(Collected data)

• • • •

(* ===== verification/Admin.v ===== *)
(** * The administration API (internal/admin/*.go)

    The operator's endpoints over the store: users, identities, the allowlist,
    policies, agents and their tokens, the scheduled jobs, and the state of the
    gateway.  [handle] is the handler of every route of [routes], as a step over
    the store, the one-shot scheduler and the accounts removed from the broker;
    [serve] adds the authentication.  File AdminProofs has the theorems. *)
From Stdlib Require Import ZArith Lia Bool Ascii String List SpecFloat.
From stdpp Require Import base gmap strings option list.
From S2P Require Import Prelude GoString GoTime GoJsonParse GoFloat Sha256 Http Models Repo Sqlite HealthMon Scheduler.
From S2P Require Import Register GoAny Config ConfigLoad.

Local Open Scope string_scope.
Local Open Scope Z_scope.
Local Open Scope state_scope.
Local Open Scope reader_scope.

(** ** agents.go: tokens *)

Definition base62Chars : string := "0123456789ABCDEFGHIJKLMNOPQRSTUVWXYZabcdefghijklmnopqrstuvwxyz".
Definition tokenPrefix : string := "npr_".

(** [big.Int.SetBytes]. *)
Definition big_of_bytes (data : string) : Z :=
  fold_left (fun n c => 256 * n + byte_of c) (list_ascii_of_string data) 0.

Definition base62_digit (n : Z) : ascii :=
  match String.get (Z.to_nat n) base62Chars with Some c => c | None => "0"%char end.

(** The loop, whose digits are written backwards: [acc] is what was written. *)
Fixpoint base62_loop (fuel : nat) (n : Z) (acc : string) : string :=
  match fuel with
  | O => acc
  | S fuel => if 0 <? n then base62_loop fuel (n / 62) (String (base62_digit (n mod 62)) acc) else acc
  end.

(** A byte needs at most two digits. *)
Definition encodeBase62 (data : string) : string :=
  base62_loop (2 * String.length data) (big_of_bytes data) "".

Record token := { tk_plaintext : string; tk_hash : string; tk_prefix : string }.

(** [raw] is what [rand.Read] gave. *)
Definition generateToken (raw : result string string) : result string token :=
  match raw with
  | Err e => Err ("generating random bytes: " +:+ e)
  | Ok raw =>
      let plaintext := tokenPrefix +:+ encodeBase62 raw in
      Ok (Build_token plaintext (sha256_hex plaintext)
            (if (8 <=? String.length plaintext)%nat then str_take 8 plaintext else plaintext))
  end.

(** ** system.go: the configuration without its secrets *)

Definition secretFields : list string :=
  ["token"; "password"; "secret"; "api_key"; "wuzapi_token"; "wuzapi_hmac_key"; "app_token"; "bot_token"; "signing_secret"].

Definition is_secret (k : string) : bool := existsb (String.eqb k) secretFields.

Fixpoint redactConfig (v : jsonv) : jsonv :=
  match v with
  | JObject m =>
      JObject (map (fun kv => let '(k, v) := kv in
        (k, if is_secret k then
              match v with
              | JString s => if (s =? "")%string then v else JString "[REDACTED]"
              | _ => v
              end
            else match v with
            | JObject _ => redactConfig v
            | JArray items => JArray (map (fun item => match item with JObject _ => redactConfig item | _ => item end) items)
            | _ => v
            end)) m)
  | _ => v
  end.

(** [json.Marshal] fails on a number that is not finite. *)
Definition float_finite (x : float64) : bool := match x with S754_finite _ _ _ | S754_zero _ => true | _ => false end.

Fixpoint json_encodable (v : jsonv) : bool :=
  match v with
  | JNumber x => float_finite x
  | JArray l => forallb json_encodable l
  | JObject m => forallb (fun kv => json_encodable (snd kv)) m
  | _ => true
  end.

(** ** The bodies *)

Record CreateUserRequest := { cu_Name : string; cu_DefaultModel : string; cu_Preferences : list (string * jsonv) }.

Definition dec_CreateUserRequest : decoder CreateUserRequest := dec_struct (fun x =>
  let f {B} := @field B ["name"; "defaultModel"; "preferences"] in
  Build_CreateUserRequest
    <$$> f "name" dec_string (cu_Name x)
    <*> f "defaultModel" dec_string (cu_DefaultModel x)
    <*> f "preferences" dec_any_map (cu_Preferences x)).

(** No preferences and [null] are both nil; an empty object is not. *)
Definition dec_UpdateUserRequest : decoder UpdateUserRequest := dec_struct (fun x =>
  let f {B} := @field B ["name"; "defaultModel"; "enabled"; "preferences"] in
  Build_UpdateUserRequest
    <$$> f "name" (dec_ptr "" dec_string) (uu_Name x)
    <*> f "defaultModel" (dec_ptr "" dec_string) (uu_DefaultModel x)
    <*> f "enabled" (dec_ptr false dec_bool) (uu_Enabled x)
    <*> f "preferences" (dec_ptr [] dec_any_map) (uu_Preferences x)).

Definition dec_PolicyData : decoder PolicyData := dec_struct (fun x =>
  let f {B} := @field B ["allow"; "deny"; "rateLimit"; "models"; "extra"] in
  Build_PolicyData
    <$$> f "allow" (dec_slice "" dec_string) (pd_Allow x)
    <*> f "deny" (dec_slice "" dec_string) (pd_Deny x)
    <*> f "rateLimit" dec_any_map (pd_RateLimit x)
    <*> f "models" dec_any_map (pd_Models x)
    <*> f "extra" dec_any_map (pd_Extra x)).

Record identity_request := { iq_channel_type : string; iq_channel_identity : string }.
Definition dec_identity_request : decoder identity_request := dec_struct (fun x =>
  let f {B} := @field B ["channel_type"; "channel_identity"] in
  Build_identity_request
    <$$> f "channel_type" dec_string (iq_channel_type x)
    <*> f "channel_identity" dec_string (iq_channel_identity x)).

Record allow_request := { aq_user_id : string; aq_channel_type : string; aq_enabled : option bool }.
Definition dec_allow_request : decoder allow_request := dec_struct (fun x =>
  let f {B} := @field B ["user_id"; "channel_type"; "enabled"] in
  Build_allow_request
    <$$> f "user_id" dec_string (aq_user_id x)
    <*> f "channel_type" dec_string (aq_channel_type x)
    <*> f "enabled" (dec_ptr false dec_bool) (aq_enabled x)).

Definition dec_enabled : decoder bool := dec_struct (fun x => field ["enabled"] "enabled" dec_bool x).

Record provision_request := { pq_user_id : string; pq_label : string }.
Definition dec_provision_request : decoder provision_request := dec_struct (fun x =>
  let f {B} := @field B ["user_id"; "label"] in
  Build_provision_request
    <$$> f "user_id" dec_string (pq_user_id x)
    <*> f "label" dec_string (pq_label x)).

Definition zero_job : job := Build_job "" "" "" "" [].
Definition dec_at_request : decoder job := dec_struct (fun x =>
  let f {B} := @field B ["user_id"; "id"; "run_at"; "prompt"; "notify_channels"] in
  Build_job
    <$$> f "id" dec_string (jb_ID x)
    <*> f "user_id" dec_string (jb_UserID x)
    <*> f "run_at" dec_string (jb_when x)
    <*> f "prompt" dec_string (jb_Prompt x)
    <*> f "notify_channels" (dec_slice "" dec_string) (jb_NotifyChannels x)).

(** ** server.go: responses and the routes *)

Record healthResult := {
  hr_Status : string;
  hr_Components : list (string * string);
  hr_Agents : list AgentHealthInfo;
  hr_Heartbeats : list AgentHeartbeatInfo }.

Inductive admin_result :=
| RUser (u : User) | RUsers (l : list User)
| RIdentities (l : list identity_row) | RAllowed (l : list allowed_row) | RPolicies (l : list UserPolicy)
| RAgent (a : Agent) | RAgents (l : list Agent) | RProvisioned (a : Agent) (authToken note : string)
| RJob (j : job) | RJobs (l : list job) | RAudit (l : list AdminAuditEntry)
| RHealth (h : healthResult) | RMap (m : list (string * jsonv)).

(** [apiResponse]. *)
Inductive apiResponse := AdminOK (result : admin_result) | AdminError (error : string).

Inductive admin_op :=
| CreateUser | ListUsers | GetUser | UpdateUser | DeleteUser
| AddIdentity | ListIdentities | RemoveIdentity
| AddAllowlist | ListAllowlist | ListAllowlistByChannel | UpdateAllowlist | RemoveAllowlist
| ListPolicies | SetPolicy | DeletePolicy
| ProvisionAgent | ListAgents | GetAgent | DeleteAgent | RotateAgentToken | RevokeAgent
| ListCronJobs | ListCronJobsByUser
| ListAtJobs | AddAtJob | RemoveAtJob | ListAtJobsByUser
| Health | QueryAudit | Backup | ViewConfig.

(** [registerRoutes]: the router hands a request to the route of its method and
    path, with the path's variables. *)
Definition routes : list (string * string * admin_op) :=
  [("POST", "/admin/users", CreateUser); ("GET", "/admin/users", ListUsers);
   ("GET", "/admin/users/{userId}", GetUser); ("PUT", "/admin/users/{userId}", UpdateUser);
   ("DELETE", "/admin/users/{userId}", DeleteUser);
   ("POST", "/admin/users/{userId}/identities", AddIdentity); ("GET", "/admin/users/{userId}/identities", ListIdentities);
   ("DELETE", "/admin/users/{userId}/identities/{id}", RemoveIdentity);
   ("POST", "/admin/allowlist", AddAllowlist); ("GET", "/admin/allowlist", ListAllowlist);
   ("GET", "/admin/allowlist/{channelType}", ListAllowlistByChannel);
   ("PUT", "/admin/allowlist/{userId}/{channelType}", UpdateAllowlist);
   ("DELETE", "/admin/allowlist/{userId}/{channelType}", RemoveAllowlist);
   ("GET", "/admin/users/{userId}/policies", ListPolicies); ("PUT", "/admin/users/{userId}/policies/{type}", SetPolicy);
   ("DELETE", "/admin/users/{userId}/policies/{type}", DeletePolicy);
   ("POST", "/admin/agents", ProvisionAgent); ("GET", "/admin/agents", ListAgents);
   ("GET", "/admin/agents/{agentId}", GetAgent); ("DELETE", "/admin/agents/{agentId}", DeleteAgent);
   ("POST", "/admin/agents/{agentId}/rotate", RotateAgentToken); ("POST", "/admin/agents/{agentId}/revoke", RevokeAgent);
   ("GET", "/admin/cron/jobs", ListCronJobs); ("GET", "/admin/users/{userId}/cron/jobs", ListCronJobsByUser);
   ("GET", "/admin/at/jobs", ListAtJobs); ("POST", "/admin/at/jobs", AddAtJob);
   ("DELETE", "/admin/at/jobs/{userId}/{id}", RemoveAtJob); ("GET", "/admin/users/{userId}/at/jobs", ListAtJobsByUser);
   ("GET", "/admin/health", Health); ("GET", "/admin/audit", QueryAudit); ("POST", "/admin/backup", Backup);
   ("GET", "/admin/config", ViewConfig)].

(** [Start]: the listener's host, whatever the configuration says. *)
Definition Start (listen : string -> result string string) (cfg : Config) : option string :=
  let a := Gateway_Admin (Cfg_Gateway cfg) in
  let addr := Admin_Bind a +:+ ":" +:+ fmt_d (Admin_Port a) in
  match listen addr with
  | Err e => Some ("admin server listen " +:+ addr +:+ ": " +:+ e)
  | Ok host =>
      if negb (host =? "127.0.0.1")%string && negb (host =? "::1")%string
      then Some ("admin server must bind to 127.0.0.1, got " +:+ host) else None
  end.

(** The store, the one-shot scheduler, the broker accounts that were deleted and
    the paths a backup was written to. *)
Record AdminState := {
  ad_db : Db;
  ad_at : AtState;
  ad_deleted : list string;
  ad_backups : list string }.

Section admin.

(** [time.Now()], at the places that read it. *)
Context (clk : nat -> Z).
Context (cfg : Config).
(** Whether there is a management client, and whether it lists the queues; the
    errors of its deletions are only logged. *)
Context (mgmt : bool) (lists_queues : bool).
Context (agentHealth : option statuses) (heartbeatStore : option heartbeats).
(** Whether at jobs can be scheduled, and the scheduler's errors as text. *)
Context (atMutator : bool) (sched_text : sched_error -> string).
(** A new user's id, random bytes, the data store's health, the backup's error. *)
Context (newID : string) (random : result string string) (ping : bool) (backup_error : option string).
Context (printable : Z -> bool).

Abbreviation M := (State AdminState).
Abbreviation admin_response := (Response apiResponse).

Definition writeJSON (status : Z) (b : apiResponse) : M admin_response := sret (Build_Response status (Some b)).
Definition writeOK (r : admin_result) : M admin_response := writeJSON 200 (AdminOK r).
Definition writeCreated (r : admin_result) : M admin_response := writeJSON 201 (AdminOK r).
Definition writeError (status : Z) (msg : string) : M admin_response := writeJSON status (AdminError msg).
Definition writeBadRequest : string -> M admin_response := writeError 400.
Definition writeNotFound : string -> M admin_response := writeError 404.
Definition writeInternalError : string -> M admin_response := writeError 500.

Definition set_db (d : Db) (s : AdminState) : AdminState := Build_AdminState d (ad_at s) (ad_deleted s) (ad_backups s).
Definition set_at (a : AtState) (s : AdminState) : AdminState := Build_AdminState (ad_db s) a (ad_deleted s) (ad_backups s).

Definition read {A} (f : Db -> A) : M A := sget (fun s => f (ad_db s)).
Definition on_db {A} (f : Db -> A * Db) : M A := fun s => let '(a, d) := f (ad_db s) in (a, set_db d s).
Definition write (f : Db -> Db) : M unit := smodify (fun s => set_db (f (ad_db s)) s).
Definition on_at {A} (f : AtState -> A * AtState) : M A := fun s => let '(a, t) := f (ad_at s) in (a, set_at t s).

• • • •

■ **Action item**: Which lines above contain the word "DeletePolicy"? Show each of them.

■ **Reply to the exercise**:
| ListPolicies | SetPolicy | DeletePolicy
   ("DELETE", "/admin/users/{userId}/policies/{type}", DeletePolicy);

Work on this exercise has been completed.